The station was built in 1905 at the cost of $70,000. It was located on the southern banks of the Mahoning River. This was in contrast to competing stations of the Erie, New York Central and Pennsylvania railroads located in the city's downtown. The B&O raised the railroad tracks to the level of the building's second floor after river flooding of the area, which reached an epic level in March 1913. In 1926 the company added a freight house.

===Passenger trains===
The B&O's famed Capitol Limited ran through the city, but it did not stop there until later years. Noted passenger trains at 1956 included:

- Ambassador – Detroit–Baltimore
- Cleveland Night Express – Cleveland–Baltimore
- Washingtonian – Cleveland–Baltimore
- Columbian – Chicago–Washington, D.C.
- Shenandoah – Chicago–Jersey City

===Declining years===
The B&O terminated several trains running through Youngstown over the course of the 1960s. By 1964, the B&O had eliminated the trains to Cleveland. Detroit-bound travelers would need to transfer at Deshler for the Cincinnatian or the Night Express to Detroit.

The B&O in 1964 changed the Capitol Limited to the Capitol. The renamed train began stopping at intermediate stations such as Youngstown. By 1965, only this station and the Erie station on West Commerce Street remained as passenger stations in Youngstown.

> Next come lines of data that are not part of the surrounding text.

(** * ol/layer/Hilomap: the per-frame rasterisation pipeline

    A shallow embedding of [src/ol/layer/Hilomap.js] and the properties of
    its render handler, its circle stamp and its gradient table.

    Numbers.  JavaScript numbers are IEEE doubles.  A finite double is a
    rational, and the numbers are rationals extended with NaN and the two
    infinities ([Js.Num]), so that a division by zero or an arithmetic
    operation on [undefined] behaves as it does in the source.  Where a
    branch of the code is decided by the outcome of a rounded operation,
    the comparison of line 360 and the test of line 301, the operation is
    rounded to the binary64 format as IEEE 754 does ([F64]); the other
    operations are kept exact.  There is a single zero, which divides as +0
    does.  Numbers handed over by the host (coordinates, extent, pixel
    ratio, resolution, radius, blur) are finite doubles and are plain
    rationals here; the view resolution of a frame state is positive, and
    the quotient of two view resolutions is within the range of the
    doubles.

    Canvas.  The 2D context is owned by the host.  A canvas is represented by
    its size, in whole pixels, and the calls issued on it so far, read-backs
    included; what a read-back returns for such a canvas is a parameter of
    the development ([Section Pipeline]). *)

From Stdlib Require Import ZArith QArith Qround Qabs Qpower Lqa Lia Bool List.
From Stdlib Require Import Strings.Byte SpecFloat.
From stdpp Require Import base option list gmap strings.

Local Open Scope Z_scope.

(** ** Rational helpers *)

Definition Qltb (a b : Q) : bool := negb (Qle_bool b a).
Definition Qeqb (a b : Q) : bool := Qeq_bool a b.

(** ** JavaScript numbers *)

Module Js.

Inductive Num : Type :=
| Fin (q : Q)
| NaN
| PInf
| NInf.

Definition of_Z (z : Z) : Num := Fin (inject_Z z).

Definition neg (a : Num) : Num :=
  match a with
  | Fin q => Fin (- q)
  | NaN => NaN
  | PInf => NInf
  | NInf => PInf
  end.

Definition add (a b : Num) : Num :=
  match a, b with
  | NaN, _ | _, NaN => NaN
  | Fin x, Fin y => Fin (x + y)
  | PInf, NInf | NInf, PInf => NaN
  | PInf, _ | _, PInf => PInf
  | NInf, _ | _, NInf => NInf
  end.

Definition sub (a b : Num) : Num :=
  match a, b with
  | Fin x, Fin y => Fin (x - y)
  | _, _ => add a (neg b)
  end.

(** The infinity whose sign is that of [q] times [s]; NaN when [q] is 0. *)
Definition signed_inf (positive : bool) (q : Q) : Num :=
  if Qeqb q 0 then NaN
  else if xorb positive (Qltb 0 q) then NInf else PInf.

Definition mul (a b : Num) : Num :=
  match a, b with
  | NaN, _ | _, NaN => NaN
  | Fin x, Fin y => Fin (x * y)
  | PInf, Fin q | Fin q, PInf => signed_inf true q
  | NInf, Fin q | Fin q, NInf => signed_inf false q
  | PInf, PInf | NInf, NInf => PInf
  | PInf, NInf | NInf, PInf => NInf
  end.

Definition div (a b : Num) : Num :=
  match a, b with
  | NaN, _ | _, NaN => NaN
  | Fin x, Fin y =>
      if Qeqb y 0 then signed_inf true x else Fin (x / y)
  | Fin _, PInf | Fin _, NInf => Fin 0
  | PInf, Fin q => if Qltb q 0 then NInf else PInf
  | NInf, Fin q => if Qltb q 0 then PInf else NInf
  | _, _ => NaN
  end.

Definition abs (a : Num) : Num :=
  match a with
  | Fin q => Fin (Qabs q)
  | NaN => NaN
  | PInf | NInf => PInf
  end.

(** [a < b]; false as soon as one side is NaN. *)
Definition ltb (a b : Num) : bool :=
  match a, b with
  | NaN, _ | _, NaN => false
  | Fin x, Fin y => Qltb x y
  | NInf, NInf | PInf, _ | _, NInf => false
  | NInf, _ | _, PInf => true
  end.

Definition gtb (a b : Num) : bool := ltb b a.

(** [a <= b]; false as soon as one side is NaN. *)
Definition leb (a b : Num) : bool :=
  match a, b with
  | NaN, _ | _, NaN => false
  | Fin x, Fin y => Qle_bool x y
  | NInf, _ | _, PInf => true
  | PInf, _ | _, NInf => false
  end.

(** [Math.max(a, b)] and [Math.min(a, b)]. *)
Definition max (a b : Num) : Num :=
  match a, b with
  | NaN, _ | _, NaN => NaN
  | _, _ => if ltb a b then b else a
  end.

Definition min (a b : Num) : Num :=
  match a, b with
  | NaN, _ | _, NaN => NaN
  | _, _ => if ltb b a then b else a
  end.

(** [Math.round]: the nearest integer, halves towards +Infinity. *)
Definition round (a : Num) : Num :=
  match a with
  | Fin q => of_Z (Qfloor (q + (1 # 2)))
  | _ => a
  end.

(** Truthiness of a number: everything but 0 and NaN. *)
Definition truthy (a : Num) : bool :=
  match a with
  | Fin q => negb (Qeqb q 0)
  | NaN => false
  | PInf | NInf => true
  end.

Definition is_real (a : Num) : Prop :=
  match a with Fin _ => True | _ => False end.

(** The array index a number denotes as a property key, if any. *)
Definition to_index (a : Num) : option nat :=
  match a with
  | Fin q =>
      if Qeqb (inject_Z (Qfloor q)) q && (0 <=? Qfloor q)
      then Some (Z.to_nat (Qfloor q)) else None
  | _ => None
  end.

End Js.

Declare Scope js_scope.
Delimit Scope js_scope with js.
Bind Scope js_scope with Js.Num.
Infix "+" := Js.add : js_scope.
Infix "-" := Js.sub : js_scope.
Infix "*" := Js.mul : js_scope.
Infix "/" := Js.div : js_scope.
Coercion Js.Fin : Q >-> Js.Num.

(** [clamp] of ol/math.js: [Math.min(Math.max(value, min), max)]. *)
Definition clamp (value lo hi : Js.Num) : Js.Num :=
  Js.min (Js.max value lo) hi.

(** [Math.round] and [Math.floor] on finite numbers, as integers. *)
Definition Math_round (q : Q) : Z := Qfloor (q + (1 # 2)).

(** ** Completions: a call returns or throws *)

Inductive JsError : Type :=
| TypeError
| IndexSizeError
| SyntaxError.

Inductive Completion (A : Type) : Type :=
| Normal (a : A)
| Throw (e : JsError).

Arguments Normal {A} a.
Arguments Throw {A} e.

Definition bind {A B} (m : Completion A) (k : A -> Completion B) : Completion B :=
  match m with
  | Normal a => k a
  | Throw e => Throw e
  end.

Notation "x <- m ;; k" := (bind m (fun x => k))
  (at level 100, m at next level, right associativity).

(** ** Uint8ClampedArray *)

Module U8.

Definition to_Z (b : byte) : Z := Z.of_N (Byte.to_N b).

Definition of_Z (z : Z) : byte :=
  default x00 (Byte.of_N (Z.to_N (Z.max 0 (Z.min 255 z)))).

(** Rounding of the conversion to a clamped byte: nearest, ties to even. *)
Definition round_half_even (q : Q) : Z :=
  let f := Qfloor q in
  if Qltb (inject_Z f + (1 # 2)) q then f + 1
  else if Qltb q (inject_Z f + (1 # 2)) then f
  else if Z.even f then f else f + 1.

(** The byte a number is stored as: NaN as 0, the rest clamped to 0..255. *)
Definition of_Num (v : Js.Num) : byte :=
  match v with
  | Js.Fin q => of_Z (round_half_even q)
  | Js.NaN => x00
  | Js.PInf => xff
  | Js.NInf => x00
  end.

(** [new Uint8ClampedArray(n)]: [n] zero bytes. *)
Definition make (n : Q) : list byte := replicate (Z.to_nat (Qfloor n)) x00.

(** [a[i]] read as a number; out of range it is [undefined], that is NaN
    in arithmetic and 0 when stored into a typed array. *)
Definition get (a : list byte) (i : nat) : Js.Num :=
  match a !! i with
  | Some b => Js.of_Z (to_Z b)
  | None => Js.NaN
  end.

(** [a[k]] for a computed key [k]. *)
Definition get_at (a : list byte) (k : Js.Num) : Js.Num :=
  match Js.to_index k with
  | Some i => get a i
  | None => Js.NaN
  end.

(** [a[i] = v]; a write out of range is ignored. *)
Definition set (a : list byte) (i : nat) (v : Js.Num) : list byte :=
  <[i := of_Num v]> a.

End U8.

(** ** Doubles

    The binary64 format: 53 significant bits, exponents from -1074 for the
    unit of the subnormal numbers up to 971 for the unit of the greatest
    ones.  An operation returns the number of the format nearest to its
    exact result, and of two nearest ones that with an even significand;
    a result that rounds to 2^1024 or beyond is an infinity. *)

Module F64.

(** 2^e as a rational. *)
Definition pow2 (e : Z) : Q := (2 ^ e)%Q.

(** For [a > 0], the exponent [e] with [2^e <= a < 2^(e+1)]: the difference
    of the bit lengths of numerator and denominator, or one less. *)
Definition exponent (a : Q) : Z :=
  let l := Z.log2 (Qnum a) - Z.log2 (Zpos (Qden a)) in
  if Qltb a (pow2 l) then l - 1 else l.

(** The unit in the last place of the format at [a > 0]. *)
Definition ulp (a : Q) : Q := pow2 (Z.max (-1074) (exponent a - 52)).

(** The number of the format nearest to [q], were the exponents unbounded
    above. *)
Definition nearest (q : Q) : Q :=
  if Qeqb q 0 then 0%Q
  else
    let a := Qabs q in
    let u := ulp a in
    let r := (inject_Z (U8.round_half_even (a / u)) * u)%Q in
    if Qltb 0 q then r else (- r)%Q.

(** The double an exact result is rounded to. *)
Definition round (q : Q) : Js.Num :=
  let r := nearest q in
  if Qle_bool (pow2 1024) r then Js.PInf
  else if Qle_bool r (- pow2 1024) then Js.NInf
  else Js.Fin r.

(** [a - b] on doubles. *)
Definition sub (a b : Js.Num) : Js.Num :=
  match (a - b)%js with
  | Js.Fin q => round q
  | v => v
  end.

(** The same numbers in the Standard Library's specification of IEEE 754
    ([SpecFloat], at precision 53 and maximal exponent 1024): a double as a
    sign, a significand and an exponent, and back. *)
Definition to_spec (q : Q) : spec_float :=
  let r := Qred q in
  match Qnum r with
  | Z0 => S754_zero false
  | Zpos m => S754_finite false m (- Z.log2 (Zpos (Qden r)))
  | Zneg m => S754_finite true m (- Z.log2 (Zpos (Qden r)))
  end.

Definition of_spec (x : spec_float) : Js.Num :=
  match x with
  | S754_zero _ => Js.Fin 0
  | S754_infinity s => if s then Js.NInf else Js.PInf
  | S754_nan => Js.NaN
  | S754_finite s m e => Js.Fin ((if s then -1 else 1) * inject_Z (Zpos m) * pow2 e)
  end.

Definition same (a b : Js.Num) : bool :=
  match a, b with
  | Js.Fin x, Js.Fin y => Qeqb x y
  | Js.NaN, Js.NaN | Js.PInf, Js.PInf | Js.NInf, Js.NInf => true
  | _, _ => false
  end.

End F64.

(** [for (let i = 0; i < len; i += 4) body(i)] *)
Definition for4 {S : Type} (len : nat) (body : nat -> S -> S) (s : S) : S :=
  fold_left (fun acc k => body (4 * k)%nat acc) (seq 0 ((len + 3) / 4)) s.

(** ** The canvas, as the host exposes it *)

Inductive Angle : Type :=
| Rad (q : Q)
| PiTimes (q : Q).

Record CanvasGradient : Type := {
  g_x0 : Q; g_y0 : Q; g_x1 : Q; g_y1 : Q;
  colorStops : list (Q * string)
}.

Record ImageData : Type := {
  im_width : Q;
  im_height : Q;
  data : list byte
}.

Inductive Call : Type :=
| SetShadowOffsetX (v : Q)
| SetShadowOffsetY (v : Q)
| SetShadowBlur (v : Q)
| SetShadowColor (c : string)
| BeginPath
| Arc (x y r : Q) (startAngle endAngle : Angle) (anticlockwise : bool)
| ClosePath
| Fill
| ClearRect (x y w h : Q)
| SetGlobalAlpha (v : Js.Num)
| DrawImage (image : Canvas) (dx dy : Q)
| SetFillStyle (g : CanvasGradient)
| FillRect (x y w h : Q)
| GetImageData (sx sy sw sh : Q)
| PutImageData (image : ImageData) (dx dy : Q)
with Canvas : Type :=
| mkCanvas (width height : Q) (history : list Call).

Definition width (c : Canvas) : Q := let (w, _, _) := c in w.
Definition height (c : Canvas) : Q := let (_, h, _) := c in h.
Definition history (c : Canvas) : list Call := let (_, _, l) := c in l.

(** Issue one call on a context. *)
Definition call (k : Call) (c : Canvas) : Canvas :=
  mkCanvas (width c) (height c) (history c ++ [k]).

(** The integer part of a number: the number cut towards zero. *)
Definition integerPart (q : Q) : Z := Z.quot (Qnum q) (Zpos (Qden q)).

(** The width or the height a canvas has after a size was asked for.  The
    two are whole numbers of pixels (attributes of type [unsigned long]):
    the number asked for is cut to its integer part, taken modulo 2^32.
    Where the result is no size of a canvas (it exceeds 2^31 - 1), and
    where no size is asked for (the number is 0), the canvas has its
    default size. *)
Definition canvasSize (asked : Q) (default : Z) : Q :=
  let n := integerPart asked mod 2 ^ 32 in
  inject_Z (if Qeqb asked 0 || (2 ^ 31 - 1 <? n) then default else n).

(** Modelled from the spec: [createCanvasContext2D] of ol/dom.js, which is
    not part of the layer's file: "create an offscreen 2D context of given
    size".  The new canvas has the size asked for, in whole pixels (300 by
    150 by default), and nothing drawn. *)
Definition createCanvasContext2D (w h : Q) : Canvas :=
  mkCanvas (canvasSize w 300) (canvasSize h 150) [].

(** Number of bytes of the backing store: four per pixel. *)
Definition byteLength (c : Canvas) : nat :=
  Z.to_nat (4 * Qfloor (width c) * Qfloor (height c)).

Definition calls (ks : list Call) (c : Canvas) : Canvas :=
  fold_left (fun acc k => call k acc) ks c.

(** ** Features, layers and frame state *)

(** A feature of the vector source: its point geometry, if it has one, and
    its attributes.  An attribute that is absent reads as [undefined]; every
    use of a weight below is arithmetic, where [undefined] is NaN. *)
Record Feature : Type := {
  getGeometry : option (Q * Q);
  properties : gmap string Js.Num
}.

In the station's final years the station was serving the Capitol Limited (name restored) and an unnamed day train from Akron to Washington. In 1971 Amtrak took over passenger train operations from the Baltimore & Ohio and this marked the end of passenger trains at the Youngstown station. All remaining rail traffic was strictly freight oriented.

===Amtrak===
In the mid-1980s the city bought the station building, amidst anticipation that the building would be demolished. In 1991 a restaurant took over the location. From 1990 to 1995 the station served Amtrak's Broadway Limited (Chicago-New York). It was replaced in 1997 with the Three Rivers, which served Youngstown until its 2005 discontinuance.